LOX-1-mediated injury in sensory neurons in type 2 diabetes

• Published in: Dubai diabetes and endocrinology journal Vol. 20; no. 2; pp. 59 - 63
• Main Authors: Vincent, Andrea M., McLean, Lisa L., Pande, Manjusha, Su Oh, Sang, Feldman, Eva L.
• Format: Journal Article
• Language: English
• Published: Basel, Switzerland 01.03.2019
• Subjects: SHORT REPORT; Sensory neurons; type 2 diabetes; Lipid metabolism genes; LOX-1
• ISSN: 2673-1797; 1606-7754; 2673-1738; 2073-5944
• DOI: 10.1159/000497727

Our laboratory recently identified several differentially expressed genes (DEG) through microarray analysis of the sciatic nerves of 24-week-old BKS db/db (diabetic) and db/+ (nondiabetic) mice.
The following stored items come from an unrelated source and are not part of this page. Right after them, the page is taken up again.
Lemma caching_disabled_witness :
  snd (fst Scenario.uncached) = None
  /\ snd Scenario.uncached
     = [Fetch Example.url (out_headers_of Scenario.no_cache Example.plain)]
  /\ fst (fst Scenario.uncached)
     = StreamingResponse ["hello"] 200
         [("content-type", "text/plain"); ("content-length", "5")].
Proof.
  destruct (caching_disabled (lib := cpython)
              Scenario.no_cache None (Example.clock 0)
              (Example.upstream (Example.response 200 "5" "hello"))
              Example.plain Example.url false
              (fst (fst Scenario.uncached)) (snd (fst Scenario.uncached))
              (snd Scenario.uncached))
    as (_ & _ & H1 & _ & _ & H2);
    [discriminate|simpl; discriminate|reflexivity|].
  destruct H2 as [H2 H3]; [reflexivity|].
  split; [exact H1|]. split; [exact H2|].
  destruct (H3 (Example.response 200 "5" "hello") eq_refl) as (_ & H4 & _).
  apply H4. reflexivity.
Defined.

Lemma cache_stays_well_formed_witness :
  cache_ok (snd (fst (Example.first 200)))
  /\ cache_ok (snd (fst Scenario.other)).
Proof.
  split.
  - refine (proj2 (cache_stays_well_formed (lib := cpython)
                     default_config (cache_at_start default_config)
                     (Example.clock 0)
                     (Example.upstream (Example.response 200 "5" "hello"))
                     Example.ranged Example.url false
                     (fst (fst (Example.first 200)))
                     (snd (fst (Example.first 200)))
                     (snd (Example.first 200)) _ _));
      [simpl; split; [constructor|discriminate]|reflexivity].
  - refine (proj2 (cache_stays_well_formed (lib := cpython)
                     default_config (snd (fst (Example.first 200)))
                     (Example.clock 10)
                     (Example.upstream (Example.response 200 "3" "abc"))
                     Example.plain Scenario.other_url false
                     (fst (fst Scenario.other)) (snd (fst Scenario.other))
                     (snd Scenario.other) _ _));
      [|reflexivity].
    simpl. split; [|discriminate].
    repeat constructor. simpl; tauto.
Defined.

Lemma other_keys_untouched_witness :
  cached (snd (fst Scenario.other)) (cache_key_of Example.url) = None
  \/ cached (snd (fst Scenario.other)) (cache_key_of Example.url)
     = cached (snd (fst (Example.first 200))) (cache_key_of Example.url).
Proof.
  apply (other_keys_untouched (lib := cpython)
           default_config (snd (fst (Example.first 200)))
           (Example.clock 10)
           (Example.upstream (Example.response 200 "3" "abc"))
           Example.plain Scenario.other_url false
           (fst (fst Scenario.other)) (snd (fst Scenario.other))
           (snd Scenario.other));
    [|reflexivity|discriminate].
  simpl. split; [|discriminate].
  repeat constructor. simpl; tauto.
Defined.
(** * knowledge-app: the bi-directional link engine

    A shallow embedding of [src/lib/linking/parser.ts],
    [src/lib/db/operations.ts] and [src/lib/db/schema.ts], with the two
    Dexie tables they work on, and the properties of the reference graph
    proved (or refuted) on it. *)

From stdpp Require Import gmap strings list fin_maps sorting pretty.
From Stdlib Require Import Ascii ZArith.

#[local] Set Warnings "-clear-no-such-hyp".

(** ** JavaScript primitives used by the sources *)

(** Strings are sequences of code units; the model takes code units in
    the range 0..255, which Rocq's [ascii] covers. *)
Module JsString.

(** [WhiteSpace] and [LineTerminator] code units, as [String.prototype.trim]
    strips them: TAB, LF, VT, FF, CR, SP and NBSP. *)
Definition isWhiteSpace (c : ascii) : bool :=
  match nat_of_ascii c with
  | 9 | 10 | 11 | 12 | 13 | 32 | 160 => true
  | _ => false
  end.

Fixpoint trimStart (s : string) : string :=
  match s with
  | EmptyString => EmptyString
  | String c s' => if isWhiteSpace c then trimStart s' else s
  end.

Fixpoint trimEnd (s : string) : string :=
  match s with
  | EmptyString => EmptyString
  | String c s' =>
      match trimEnd s' with
      | EmptyString => if isWhiteSpace c then EmptyString else String c EmptyString
      | t => String c t
      end
  end.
We noted prominent increases in lipid metabolism genes, consistent with another model, the high fat-fed C57BL6/J mouse, where we postulated that oxidized low-density lipoproteins (oxLDL) activate a receptor-mediated inflammatory pathway of neuronal injury. Our findings support clinical observations that plasma lipids associate with neuropathy, and suggest that glucose and lipids together will be responsible for the most aggressive development of diabetic neuropathy. A role for oxLDL-induced injury remains to be proved in vivo, and this is the goal of the present study. First, we performed biostatistical network analysis to identify molecular interactions of our LOX-1 gene of interest, Olr1. Next, nondiabetic BKSdb/+ and diabetic BKSdb/db littermates received intraperitoneal injections of LOX-1 neutralizing antibody or control non-immune IgG every 48 h from 6-12 wk of age. At 12 wk of age, blood and tissues were harvested for metabolic and neuropathy phenotyping. We confirmed our network analysis by demonstrating that NFkappaB, a gene closely linked to Olr1 in our network, was decreased in anti-LOX-1 treated mice. Most metabolic parameters (blood glucose, glycated hemoglobin, plasma triglycerides and cholesterol) and also the sciatic motor nerve conduction velocity deficit were unchanged in the presence of anti-LOX-1 treatment compared with control IgG. However, there was a striking preservation of the sural nerve conduction velocity in anti-LOX-1-treated mice, demonstrating that this receptor is involved in sural nerve injury in type 2 diabetes.